Saturday, October 29, 2011

Taking it slow


I have learned that the swiftest traveler is he that goes afoot.  Henry David Thoreau

 I walk to school.  Not every day, but most.  I drive only when an appointment after school means being somewhere at a distance in a big hurry.  Rain, snow, mud, they do not dissuade. 


Thirty-five years ago, when I began to jog for exercise, I learned to appreciate changing weather.  Forging ahead is only a matter of dress.  Prepare for the weather, and you will not be at odds.  The job I secretly covet is mail carrier—those foot soldiers who realize a daily hike in every condition.

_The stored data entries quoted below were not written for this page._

Example sample_seals :
  fst (Interrupt.run calm Interrupt.start (seal_none sample_none sample_module (empty_report (request_profile sample_none))))
  = Ok {| optimized_wir := sample_module; optimized_report := empty_report (request_profile sample_none) |}.
Proof. vm_compute. reflexivity. Qed.

(** ** Validation *)

Definition sample_span : Span := {| file := {| file_id := 0 |}; range := {| start_ := 0; end_ := 1 |} |}.

(** [if c { a } else { b }] over bytes; the last block returns [returned]. *)
Definition sample_join (returned : N) : FlowFunction := {|
  function_id := 0%N; function_name := ascii "join"; function_origin := SourceSemantic 0;
  role := RoleOrdinary; color := ColorSync; parameters := [0%N]; result_types := [1%N];
  values := [sample_value 0 0; sample_value 1 1; sample_value 2 1; sample_value 3 1];
  blocks :=
    [{| block_id := 0%N; block_parameters := []; instructions := [];
        terminator := Branch 0%N 1%N [] 2%N []; block_source := None |};
     {| block_id := 1%N; block_parameters := [];
        instructions := [sample_instruction 0 1 (ImmediateOp (ImmInteger 8 [Byte.x01]))];
        terminator := Jump 3%N [1%N]; block_source := None |};
     {| block_id := 2%N; block_parameters := [];
        instructions := [sample_instruction 1 2 (ImmediateOp (ImmInteger 8 [Byte.x02]))];
        terminator := Jump 3%N [2%N]; block_source := None |};
     {| block_id := 3%N; block_parameters := [3%N]; instructions := [];
        terminator := Return [returned]; block_source := None |}];
  entry := 0%N; stack_bound := 0; frame_bound := 0; function_proofs := []; function_source := Some sample_span |}.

Lately, I have walked to school, then home, then back to school in the evening for musical rehearsals, then home again in the dark.

Be jealous. 

I walk more than half a mile, in the dark, through a friendly neighborhood where I know who lives in most houses. 

And now it is fall, the best of seasons.  In the dark walk home, the wind rustles dried leaves, the last of crickets and locusts still sing, the scent of fresh mown lawns transports me to every Saturday of a long ago childhood, dogs bark, and an occasional walker appears in the gloom.

Traffic is a far off hum somewhere down below this hillock in the Shenandoah Valley.  There are stars beyond the streetlights and, these days, some wood smoke in the chill.

When I first transferred to this neighborhood school, the world simultaneously contracted and expanded.

After a month of walking I realized that I had not even ventured to the other side of town. On a short errand I felt awkward at the wheel of my abandoned sedan.  And yet, in that month I had not felt confined. Instead I had discovered another world in the six blocks surrounding my home.

An unremarkable tree on the corner emerged from the fog one morning, every needle bearing a drop of dew.  Remarkable.  Once I helped a box turtle climb the curb.  Earlier I was halted by a humongous caterpillar the size of my palm.  This stranger had an other worldly quality and awakened a childish sense of awe.

The clouds are never the same.  Sometimes they are swollen and leaden with rain, another day just a yellow smear across a hazy sky, then pushed out completely by the greedy azure, or simple jagged lines of crystals scratched halfway to the clear blue.

I just have to remember to look up and not at my feet.  This morning, when I remembered to lift my eyes, I was startled by a glowing guava, all pinks and golds and purple, stretching across the eastern Blue Ridge.

Sometimes, when I get to school, the beauty of the literature I have taught and read my whole life resonates in the memory of a recent twelve-minute stroll.

Though we travel the world over to find the beautiful, we must carry it with us or we find it not.                                               Ralph Waldo Emerson

1 comment:

  1. Loved this post! I, too, have always envied mail carriers. I wish I worked within walking distance--maybe someday. I love backpacking, just trekking over varied terrain, one foot in front of the other. Thankfully I hike with Jeremy so he can look around while I'm staring at my feet. I can point out the the little things on the ground and he can stop me at the gorgeous vistas. One of my favorite discoveries: http://statigr.am/p/241090218_6539190 On another hike, the trail was sporadically peppered with bright orange salamanders. There are some real treasures by our feet that so many walk right over (or, unfortunately, crush underfoot).